- **Your instructions**
From the data below, repeat exactly the lines from the line with "Lemma load_or_zero_spec dir" to the line with "- by apply (loadState_files_only", both included.
(Beginning of Exercise input)
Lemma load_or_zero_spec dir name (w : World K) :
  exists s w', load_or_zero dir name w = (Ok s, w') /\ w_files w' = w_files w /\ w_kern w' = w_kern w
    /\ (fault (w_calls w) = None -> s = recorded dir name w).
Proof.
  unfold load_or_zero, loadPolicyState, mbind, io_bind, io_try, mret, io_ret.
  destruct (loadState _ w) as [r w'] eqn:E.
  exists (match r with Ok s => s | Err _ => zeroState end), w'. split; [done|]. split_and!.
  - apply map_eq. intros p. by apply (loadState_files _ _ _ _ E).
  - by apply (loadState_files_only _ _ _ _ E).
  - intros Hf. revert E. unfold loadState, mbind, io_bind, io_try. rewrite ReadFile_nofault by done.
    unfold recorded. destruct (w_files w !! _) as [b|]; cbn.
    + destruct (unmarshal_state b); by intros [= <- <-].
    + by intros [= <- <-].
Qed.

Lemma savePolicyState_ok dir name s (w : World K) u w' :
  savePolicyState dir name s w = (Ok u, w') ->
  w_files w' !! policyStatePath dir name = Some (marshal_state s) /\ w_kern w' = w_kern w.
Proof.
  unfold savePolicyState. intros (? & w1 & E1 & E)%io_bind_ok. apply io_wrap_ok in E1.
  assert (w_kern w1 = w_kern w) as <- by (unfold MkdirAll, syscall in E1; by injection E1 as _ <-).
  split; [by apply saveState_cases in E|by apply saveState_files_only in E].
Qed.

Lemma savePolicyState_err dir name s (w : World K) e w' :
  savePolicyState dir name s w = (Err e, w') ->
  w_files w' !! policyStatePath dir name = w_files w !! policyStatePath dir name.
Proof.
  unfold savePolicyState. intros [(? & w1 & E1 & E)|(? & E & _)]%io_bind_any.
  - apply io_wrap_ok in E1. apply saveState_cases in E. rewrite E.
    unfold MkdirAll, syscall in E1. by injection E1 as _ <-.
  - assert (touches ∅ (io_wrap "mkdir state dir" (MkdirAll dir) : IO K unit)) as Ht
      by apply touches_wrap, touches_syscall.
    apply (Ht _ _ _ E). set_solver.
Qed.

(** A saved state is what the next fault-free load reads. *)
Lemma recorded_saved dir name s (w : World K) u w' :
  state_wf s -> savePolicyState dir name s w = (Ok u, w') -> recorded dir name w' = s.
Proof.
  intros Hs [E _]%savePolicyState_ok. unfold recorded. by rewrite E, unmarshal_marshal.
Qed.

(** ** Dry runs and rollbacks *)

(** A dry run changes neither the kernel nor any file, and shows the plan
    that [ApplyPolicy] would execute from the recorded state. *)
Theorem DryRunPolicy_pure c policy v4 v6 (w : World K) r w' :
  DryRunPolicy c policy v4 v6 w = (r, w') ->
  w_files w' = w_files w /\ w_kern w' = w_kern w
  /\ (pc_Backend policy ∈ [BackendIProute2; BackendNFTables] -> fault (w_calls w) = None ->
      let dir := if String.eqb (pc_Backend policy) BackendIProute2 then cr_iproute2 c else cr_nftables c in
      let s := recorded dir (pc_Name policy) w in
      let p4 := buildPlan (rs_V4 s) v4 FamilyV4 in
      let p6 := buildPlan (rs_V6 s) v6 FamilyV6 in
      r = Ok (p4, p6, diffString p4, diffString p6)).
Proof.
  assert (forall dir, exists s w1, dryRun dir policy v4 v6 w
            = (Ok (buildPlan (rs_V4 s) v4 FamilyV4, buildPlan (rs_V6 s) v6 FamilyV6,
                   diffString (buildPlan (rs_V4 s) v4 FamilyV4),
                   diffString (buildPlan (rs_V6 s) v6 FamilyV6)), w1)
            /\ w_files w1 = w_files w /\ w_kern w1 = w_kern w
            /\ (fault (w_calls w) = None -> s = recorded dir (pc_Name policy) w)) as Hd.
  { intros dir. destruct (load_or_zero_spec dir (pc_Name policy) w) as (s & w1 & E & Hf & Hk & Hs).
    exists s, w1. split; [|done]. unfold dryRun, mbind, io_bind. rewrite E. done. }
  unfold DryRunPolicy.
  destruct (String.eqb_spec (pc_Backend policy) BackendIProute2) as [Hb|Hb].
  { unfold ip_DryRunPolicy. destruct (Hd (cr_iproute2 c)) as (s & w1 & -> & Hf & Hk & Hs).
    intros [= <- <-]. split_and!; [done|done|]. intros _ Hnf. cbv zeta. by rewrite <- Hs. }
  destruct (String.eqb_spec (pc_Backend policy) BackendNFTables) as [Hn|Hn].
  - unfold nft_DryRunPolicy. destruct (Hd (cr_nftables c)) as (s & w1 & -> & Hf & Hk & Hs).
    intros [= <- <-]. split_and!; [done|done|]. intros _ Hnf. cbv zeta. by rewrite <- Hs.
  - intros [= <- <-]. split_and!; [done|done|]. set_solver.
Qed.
(End of Exercise input)
(Beginning of Exercise input)
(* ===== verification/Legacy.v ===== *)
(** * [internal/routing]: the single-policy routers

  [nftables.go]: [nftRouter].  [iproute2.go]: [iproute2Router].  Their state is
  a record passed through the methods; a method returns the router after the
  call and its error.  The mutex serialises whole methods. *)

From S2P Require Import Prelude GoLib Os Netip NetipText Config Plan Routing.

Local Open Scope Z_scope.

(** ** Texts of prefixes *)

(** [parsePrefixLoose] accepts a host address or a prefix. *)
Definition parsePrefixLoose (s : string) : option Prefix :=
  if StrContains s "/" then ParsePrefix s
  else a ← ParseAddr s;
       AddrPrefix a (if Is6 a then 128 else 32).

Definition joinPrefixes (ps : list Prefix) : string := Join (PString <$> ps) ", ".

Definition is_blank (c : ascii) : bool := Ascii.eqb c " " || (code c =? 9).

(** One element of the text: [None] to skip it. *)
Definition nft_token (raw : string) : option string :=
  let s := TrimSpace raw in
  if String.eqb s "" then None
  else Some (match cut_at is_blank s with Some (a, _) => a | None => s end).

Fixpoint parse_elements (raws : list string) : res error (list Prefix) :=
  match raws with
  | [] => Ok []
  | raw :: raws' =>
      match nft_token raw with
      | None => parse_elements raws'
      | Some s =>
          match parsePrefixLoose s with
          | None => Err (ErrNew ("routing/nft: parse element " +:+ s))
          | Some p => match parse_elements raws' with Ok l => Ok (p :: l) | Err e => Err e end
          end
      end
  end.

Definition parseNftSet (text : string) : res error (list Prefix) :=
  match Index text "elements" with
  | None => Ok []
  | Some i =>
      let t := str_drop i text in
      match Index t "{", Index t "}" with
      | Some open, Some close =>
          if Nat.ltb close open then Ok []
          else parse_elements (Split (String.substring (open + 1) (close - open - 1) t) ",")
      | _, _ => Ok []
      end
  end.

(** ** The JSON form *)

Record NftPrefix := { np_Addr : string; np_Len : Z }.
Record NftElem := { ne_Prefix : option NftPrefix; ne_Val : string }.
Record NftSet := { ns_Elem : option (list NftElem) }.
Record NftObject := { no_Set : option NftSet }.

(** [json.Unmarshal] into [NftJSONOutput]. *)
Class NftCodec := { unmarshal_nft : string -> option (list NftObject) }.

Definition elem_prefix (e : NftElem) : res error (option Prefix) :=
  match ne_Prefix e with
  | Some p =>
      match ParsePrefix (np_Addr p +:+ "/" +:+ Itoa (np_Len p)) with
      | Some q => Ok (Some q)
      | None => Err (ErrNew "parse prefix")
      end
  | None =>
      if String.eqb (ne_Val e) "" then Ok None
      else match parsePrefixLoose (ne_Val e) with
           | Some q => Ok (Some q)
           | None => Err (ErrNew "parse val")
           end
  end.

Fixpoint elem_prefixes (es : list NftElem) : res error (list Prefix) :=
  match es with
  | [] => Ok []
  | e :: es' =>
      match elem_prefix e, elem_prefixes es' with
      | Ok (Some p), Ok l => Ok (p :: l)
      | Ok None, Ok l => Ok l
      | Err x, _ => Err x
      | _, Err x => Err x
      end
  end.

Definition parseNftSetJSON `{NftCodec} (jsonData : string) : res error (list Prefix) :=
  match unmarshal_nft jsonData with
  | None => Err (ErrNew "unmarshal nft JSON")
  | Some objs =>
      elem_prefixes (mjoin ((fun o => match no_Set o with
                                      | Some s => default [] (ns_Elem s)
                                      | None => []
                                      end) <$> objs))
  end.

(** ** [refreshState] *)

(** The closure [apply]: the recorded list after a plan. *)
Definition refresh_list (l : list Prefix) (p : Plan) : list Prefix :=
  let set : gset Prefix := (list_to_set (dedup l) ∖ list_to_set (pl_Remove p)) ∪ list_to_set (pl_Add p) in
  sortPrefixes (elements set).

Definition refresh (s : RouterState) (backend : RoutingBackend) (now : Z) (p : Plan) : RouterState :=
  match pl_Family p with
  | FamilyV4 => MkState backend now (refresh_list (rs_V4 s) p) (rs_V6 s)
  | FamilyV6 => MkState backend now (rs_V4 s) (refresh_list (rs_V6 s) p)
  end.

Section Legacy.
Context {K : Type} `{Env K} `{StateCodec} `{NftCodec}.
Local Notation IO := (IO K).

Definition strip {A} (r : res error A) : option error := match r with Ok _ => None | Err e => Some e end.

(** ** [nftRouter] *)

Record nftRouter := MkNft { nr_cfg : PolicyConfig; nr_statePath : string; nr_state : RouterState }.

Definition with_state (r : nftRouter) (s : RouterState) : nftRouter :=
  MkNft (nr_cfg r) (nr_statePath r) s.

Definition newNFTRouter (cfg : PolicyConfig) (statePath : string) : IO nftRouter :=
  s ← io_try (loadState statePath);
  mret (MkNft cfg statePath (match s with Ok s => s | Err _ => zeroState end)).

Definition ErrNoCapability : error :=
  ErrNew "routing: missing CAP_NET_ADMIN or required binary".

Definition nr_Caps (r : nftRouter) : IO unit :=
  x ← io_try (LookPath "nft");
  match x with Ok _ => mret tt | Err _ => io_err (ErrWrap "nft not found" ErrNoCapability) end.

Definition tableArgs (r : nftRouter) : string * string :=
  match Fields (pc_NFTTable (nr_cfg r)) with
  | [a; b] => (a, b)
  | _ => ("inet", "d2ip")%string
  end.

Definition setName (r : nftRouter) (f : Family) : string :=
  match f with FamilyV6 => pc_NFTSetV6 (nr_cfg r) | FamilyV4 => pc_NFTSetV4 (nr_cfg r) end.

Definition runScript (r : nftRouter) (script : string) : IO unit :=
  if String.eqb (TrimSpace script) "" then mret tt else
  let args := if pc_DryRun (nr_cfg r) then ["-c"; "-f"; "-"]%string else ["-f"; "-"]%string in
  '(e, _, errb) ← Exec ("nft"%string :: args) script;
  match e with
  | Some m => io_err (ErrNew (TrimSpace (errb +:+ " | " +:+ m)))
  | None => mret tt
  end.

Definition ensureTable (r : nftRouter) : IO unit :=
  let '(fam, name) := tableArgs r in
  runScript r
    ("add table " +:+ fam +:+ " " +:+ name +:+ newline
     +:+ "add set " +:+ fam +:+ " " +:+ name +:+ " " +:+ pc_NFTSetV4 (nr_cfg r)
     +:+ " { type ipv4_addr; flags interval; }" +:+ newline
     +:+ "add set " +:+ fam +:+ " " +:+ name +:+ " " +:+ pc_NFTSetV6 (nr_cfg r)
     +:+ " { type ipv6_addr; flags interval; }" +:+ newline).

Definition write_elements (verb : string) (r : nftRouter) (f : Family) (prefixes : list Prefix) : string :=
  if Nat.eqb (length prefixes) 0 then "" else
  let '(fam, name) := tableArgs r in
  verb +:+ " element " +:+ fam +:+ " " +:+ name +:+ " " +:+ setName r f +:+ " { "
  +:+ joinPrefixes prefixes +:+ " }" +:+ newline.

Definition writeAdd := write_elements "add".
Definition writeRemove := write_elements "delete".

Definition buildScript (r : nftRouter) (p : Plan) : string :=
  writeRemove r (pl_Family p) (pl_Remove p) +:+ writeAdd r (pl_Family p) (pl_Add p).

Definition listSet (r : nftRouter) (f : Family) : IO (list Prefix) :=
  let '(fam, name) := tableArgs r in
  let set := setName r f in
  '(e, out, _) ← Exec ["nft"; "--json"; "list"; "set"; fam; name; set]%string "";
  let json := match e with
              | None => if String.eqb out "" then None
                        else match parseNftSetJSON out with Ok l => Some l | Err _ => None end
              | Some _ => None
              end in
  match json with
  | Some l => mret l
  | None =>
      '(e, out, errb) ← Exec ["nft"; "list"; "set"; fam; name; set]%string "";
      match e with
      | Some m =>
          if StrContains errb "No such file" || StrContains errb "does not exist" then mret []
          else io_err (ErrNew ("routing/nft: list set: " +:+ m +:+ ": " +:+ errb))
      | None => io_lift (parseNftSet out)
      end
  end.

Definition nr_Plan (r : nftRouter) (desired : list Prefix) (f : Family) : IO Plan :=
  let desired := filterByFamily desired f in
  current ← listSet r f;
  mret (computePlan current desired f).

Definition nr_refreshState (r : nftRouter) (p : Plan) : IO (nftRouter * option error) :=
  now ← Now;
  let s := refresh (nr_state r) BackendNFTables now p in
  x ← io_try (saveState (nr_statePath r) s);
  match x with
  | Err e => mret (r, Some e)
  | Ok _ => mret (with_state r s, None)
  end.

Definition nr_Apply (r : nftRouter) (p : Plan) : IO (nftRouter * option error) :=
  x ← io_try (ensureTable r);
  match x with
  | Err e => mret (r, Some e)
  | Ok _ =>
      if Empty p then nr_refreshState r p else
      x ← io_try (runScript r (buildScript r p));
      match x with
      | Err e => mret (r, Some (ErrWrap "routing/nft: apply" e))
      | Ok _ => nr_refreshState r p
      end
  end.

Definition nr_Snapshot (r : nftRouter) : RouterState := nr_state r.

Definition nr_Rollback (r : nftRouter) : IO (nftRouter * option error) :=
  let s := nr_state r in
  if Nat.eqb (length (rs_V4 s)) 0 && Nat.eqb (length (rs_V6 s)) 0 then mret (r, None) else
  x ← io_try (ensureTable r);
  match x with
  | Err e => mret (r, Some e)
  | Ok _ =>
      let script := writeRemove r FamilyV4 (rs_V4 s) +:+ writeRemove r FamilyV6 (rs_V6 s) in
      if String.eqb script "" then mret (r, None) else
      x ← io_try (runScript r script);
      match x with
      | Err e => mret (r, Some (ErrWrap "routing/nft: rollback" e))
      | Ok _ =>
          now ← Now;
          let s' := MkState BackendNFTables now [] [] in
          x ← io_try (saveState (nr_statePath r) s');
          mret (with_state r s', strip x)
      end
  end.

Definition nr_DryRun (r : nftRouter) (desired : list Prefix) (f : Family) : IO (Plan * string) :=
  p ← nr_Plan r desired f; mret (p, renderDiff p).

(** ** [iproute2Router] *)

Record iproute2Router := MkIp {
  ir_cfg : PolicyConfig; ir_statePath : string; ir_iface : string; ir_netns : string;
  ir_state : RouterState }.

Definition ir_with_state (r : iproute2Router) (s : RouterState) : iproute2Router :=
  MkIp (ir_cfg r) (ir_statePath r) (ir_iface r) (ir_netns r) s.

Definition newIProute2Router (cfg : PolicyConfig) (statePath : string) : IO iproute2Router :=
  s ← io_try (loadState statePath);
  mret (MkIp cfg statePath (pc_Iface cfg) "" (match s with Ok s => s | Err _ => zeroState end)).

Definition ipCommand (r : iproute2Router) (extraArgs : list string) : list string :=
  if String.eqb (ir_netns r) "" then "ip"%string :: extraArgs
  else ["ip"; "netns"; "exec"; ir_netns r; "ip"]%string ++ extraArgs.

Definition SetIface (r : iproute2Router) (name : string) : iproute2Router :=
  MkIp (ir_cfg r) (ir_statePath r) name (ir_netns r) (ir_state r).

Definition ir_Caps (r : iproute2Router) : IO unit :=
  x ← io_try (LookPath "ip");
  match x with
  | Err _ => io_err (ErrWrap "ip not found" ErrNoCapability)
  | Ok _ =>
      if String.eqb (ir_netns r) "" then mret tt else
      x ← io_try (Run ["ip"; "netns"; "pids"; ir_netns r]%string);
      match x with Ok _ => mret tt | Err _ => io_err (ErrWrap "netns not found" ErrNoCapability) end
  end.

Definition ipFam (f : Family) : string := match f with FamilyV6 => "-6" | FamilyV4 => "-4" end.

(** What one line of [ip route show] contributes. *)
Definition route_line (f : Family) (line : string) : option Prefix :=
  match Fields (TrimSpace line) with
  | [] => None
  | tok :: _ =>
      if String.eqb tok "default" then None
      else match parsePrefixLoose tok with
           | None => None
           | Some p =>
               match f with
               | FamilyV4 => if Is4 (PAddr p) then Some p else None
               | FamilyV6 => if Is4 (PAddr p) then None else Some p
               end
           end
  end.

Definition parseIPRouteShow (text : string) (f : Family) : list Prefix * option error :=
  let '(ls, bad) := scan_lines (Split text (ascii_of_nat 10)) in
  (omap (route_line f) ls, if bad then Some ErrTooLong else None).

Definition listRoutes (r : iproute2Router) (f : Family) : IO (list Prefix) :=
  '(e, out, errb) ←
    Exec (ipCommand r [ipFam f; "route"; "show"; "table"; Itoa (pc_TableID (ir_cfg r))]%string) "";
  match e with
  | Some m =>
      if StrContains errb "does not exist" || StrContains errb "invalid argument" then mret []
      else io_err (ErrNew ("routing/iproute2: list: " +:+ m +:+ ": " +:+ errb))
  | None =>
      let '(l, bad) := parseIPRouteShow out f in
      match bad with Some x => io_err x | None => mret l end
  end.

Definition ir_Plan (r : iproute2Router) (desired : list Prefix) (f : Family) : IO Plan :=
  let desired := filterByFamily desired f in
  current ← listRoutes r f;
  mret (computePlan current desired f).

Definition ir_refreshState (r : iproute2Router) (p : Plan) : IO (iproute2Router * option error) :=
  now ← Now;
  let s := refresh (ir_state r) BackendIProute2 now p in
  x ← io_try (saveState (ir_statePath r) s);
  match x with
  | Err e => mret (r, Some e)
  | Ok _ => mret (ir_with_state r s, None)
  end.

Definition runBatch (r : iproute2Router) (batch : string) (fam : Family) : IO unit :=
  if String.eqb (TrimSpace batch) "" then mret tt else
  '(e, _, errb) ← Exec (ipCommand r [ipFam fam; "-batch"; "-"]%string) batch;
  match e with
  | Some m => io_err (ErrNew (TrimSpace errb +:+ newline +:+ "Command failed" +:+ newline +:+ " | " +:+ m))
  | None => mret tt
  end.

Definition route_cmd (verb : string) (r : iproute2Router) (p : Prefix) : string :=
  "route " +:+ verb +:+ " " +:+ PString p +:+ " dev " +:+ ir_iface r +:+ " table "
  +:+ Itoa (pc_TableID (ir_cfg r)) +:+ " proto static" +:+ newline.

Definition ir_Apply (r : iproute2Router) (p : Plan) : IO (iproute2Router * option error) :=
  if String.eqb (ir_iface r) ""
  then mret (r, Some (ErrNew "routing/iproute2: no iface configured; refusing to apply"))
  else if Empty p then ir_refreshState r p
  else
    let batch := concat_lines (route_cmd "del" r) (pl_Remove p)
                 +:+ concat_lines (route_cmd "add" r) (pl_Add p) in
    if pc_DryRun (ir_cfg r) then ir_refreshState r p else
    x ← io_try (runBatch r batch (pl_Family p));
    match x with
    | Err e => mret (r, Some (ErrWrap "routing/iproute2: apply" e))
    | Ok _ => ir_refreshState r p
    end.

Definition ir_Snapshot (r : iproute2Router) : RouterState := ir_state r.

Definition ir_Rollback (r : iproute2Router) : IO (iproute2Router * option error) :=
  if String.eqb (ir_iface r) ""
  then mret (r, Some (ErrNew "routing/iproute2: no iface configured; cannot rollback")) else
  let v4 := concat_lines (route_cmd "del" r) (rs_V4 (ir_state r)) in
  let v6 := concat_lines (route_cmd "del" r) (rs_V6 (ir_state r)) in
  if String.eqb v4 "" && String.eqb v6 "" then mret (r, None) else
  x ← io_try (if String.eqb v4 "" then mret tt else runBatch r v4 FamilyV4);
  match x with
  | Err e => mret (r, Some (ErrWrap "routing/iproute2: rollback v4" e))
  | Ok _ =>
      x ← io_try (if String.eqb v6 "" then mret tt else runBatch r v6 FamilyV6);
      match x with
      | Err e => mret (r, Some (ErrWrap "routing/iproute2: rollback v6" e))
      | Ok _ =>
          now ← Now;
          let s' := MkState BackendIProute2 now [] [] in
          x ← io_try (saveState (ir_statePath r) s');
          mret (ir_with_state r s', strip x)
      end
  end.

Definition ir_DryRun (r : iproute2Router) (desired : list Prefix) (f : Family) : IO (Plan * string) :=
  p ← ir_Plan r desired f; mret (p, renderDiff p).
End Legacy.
(End of Exercise input)
(Beginning of Exercise input)
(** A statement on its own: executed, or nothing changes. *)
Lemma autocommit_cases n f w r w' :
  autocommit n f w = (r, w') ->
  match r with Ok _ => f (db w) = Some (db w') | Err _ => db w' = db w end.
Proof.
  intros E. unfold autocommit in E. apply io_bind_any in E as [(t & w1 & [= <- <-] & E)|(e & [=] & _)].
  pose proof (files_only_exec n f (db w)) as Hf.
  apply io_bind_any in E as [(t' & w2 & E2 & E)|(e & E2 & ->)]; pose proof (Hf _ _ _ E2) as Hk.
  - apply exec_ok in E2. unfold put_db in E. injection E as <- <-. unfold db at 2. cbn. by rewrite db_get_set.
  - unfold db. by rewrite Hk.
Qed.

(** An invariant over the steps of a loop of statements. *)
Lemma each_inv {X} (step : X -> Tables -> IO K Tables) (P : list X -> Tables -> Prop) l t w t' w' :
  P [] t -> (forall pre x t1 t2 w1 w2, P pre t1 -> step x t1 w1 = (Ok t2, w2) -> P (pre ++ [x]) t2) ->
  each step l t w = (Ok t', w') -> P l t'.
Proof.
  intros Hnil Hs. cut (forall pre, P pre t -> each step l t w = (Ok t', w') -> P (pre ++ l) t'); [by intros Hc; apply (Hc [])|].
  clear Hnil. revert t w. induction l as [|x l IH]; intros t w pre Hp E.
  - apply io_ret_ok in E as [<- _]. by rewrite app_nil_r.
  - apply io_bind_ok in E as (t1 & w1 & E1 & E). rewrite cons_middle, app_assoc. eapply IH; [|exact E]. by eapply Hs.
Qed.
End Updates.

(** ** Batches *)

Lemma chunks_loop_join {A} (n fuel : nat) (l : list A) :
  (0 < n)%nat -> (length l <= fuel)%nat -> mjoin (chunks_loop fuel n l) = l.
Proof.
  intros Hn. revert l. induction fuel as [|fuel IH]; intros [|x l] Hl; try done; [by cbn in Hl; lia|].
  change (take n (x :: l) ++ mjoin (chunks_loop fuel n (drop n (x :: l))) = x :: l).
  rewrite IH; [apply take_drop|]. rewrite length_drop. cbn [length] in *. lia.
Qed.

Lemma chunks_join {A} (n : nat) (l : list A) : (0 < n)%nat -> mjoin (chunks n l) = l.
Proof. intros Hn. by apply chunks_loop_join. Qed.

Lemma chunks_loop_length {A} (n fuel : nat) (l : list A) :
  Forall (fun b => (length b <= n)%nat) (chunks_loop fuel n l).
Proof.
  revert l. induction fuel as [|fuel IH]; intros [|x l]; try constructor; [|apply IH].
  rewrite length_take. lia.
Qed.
(End of Exercise input)
- **Response to the task**
Lemma load_or_zero_spec dir name (w : World K) :
  exists s w', load_or_zero dir name w = (Ok s, w') /\ w_files w' = w_files w /\ w_kern w' = w_kern w
    /\ (fault (w_calls w) = None -> s = recorded dir name w).
Proof.
  unfold load_or_zero, loadPolicyState, mbind, io_bind, io_try, mret, io_ret.
  destruct (loadState _ w) as [r w'] eqn:E.
  exists (match r with Ok s => s | Err _ => zeroState end), w'. split; [done|]. split_and!.
  - apply map_eq. intros p. by apply (loadState_files _ _ _ _ E).
  - by apply (loadState_files_only _ _ _ _ E).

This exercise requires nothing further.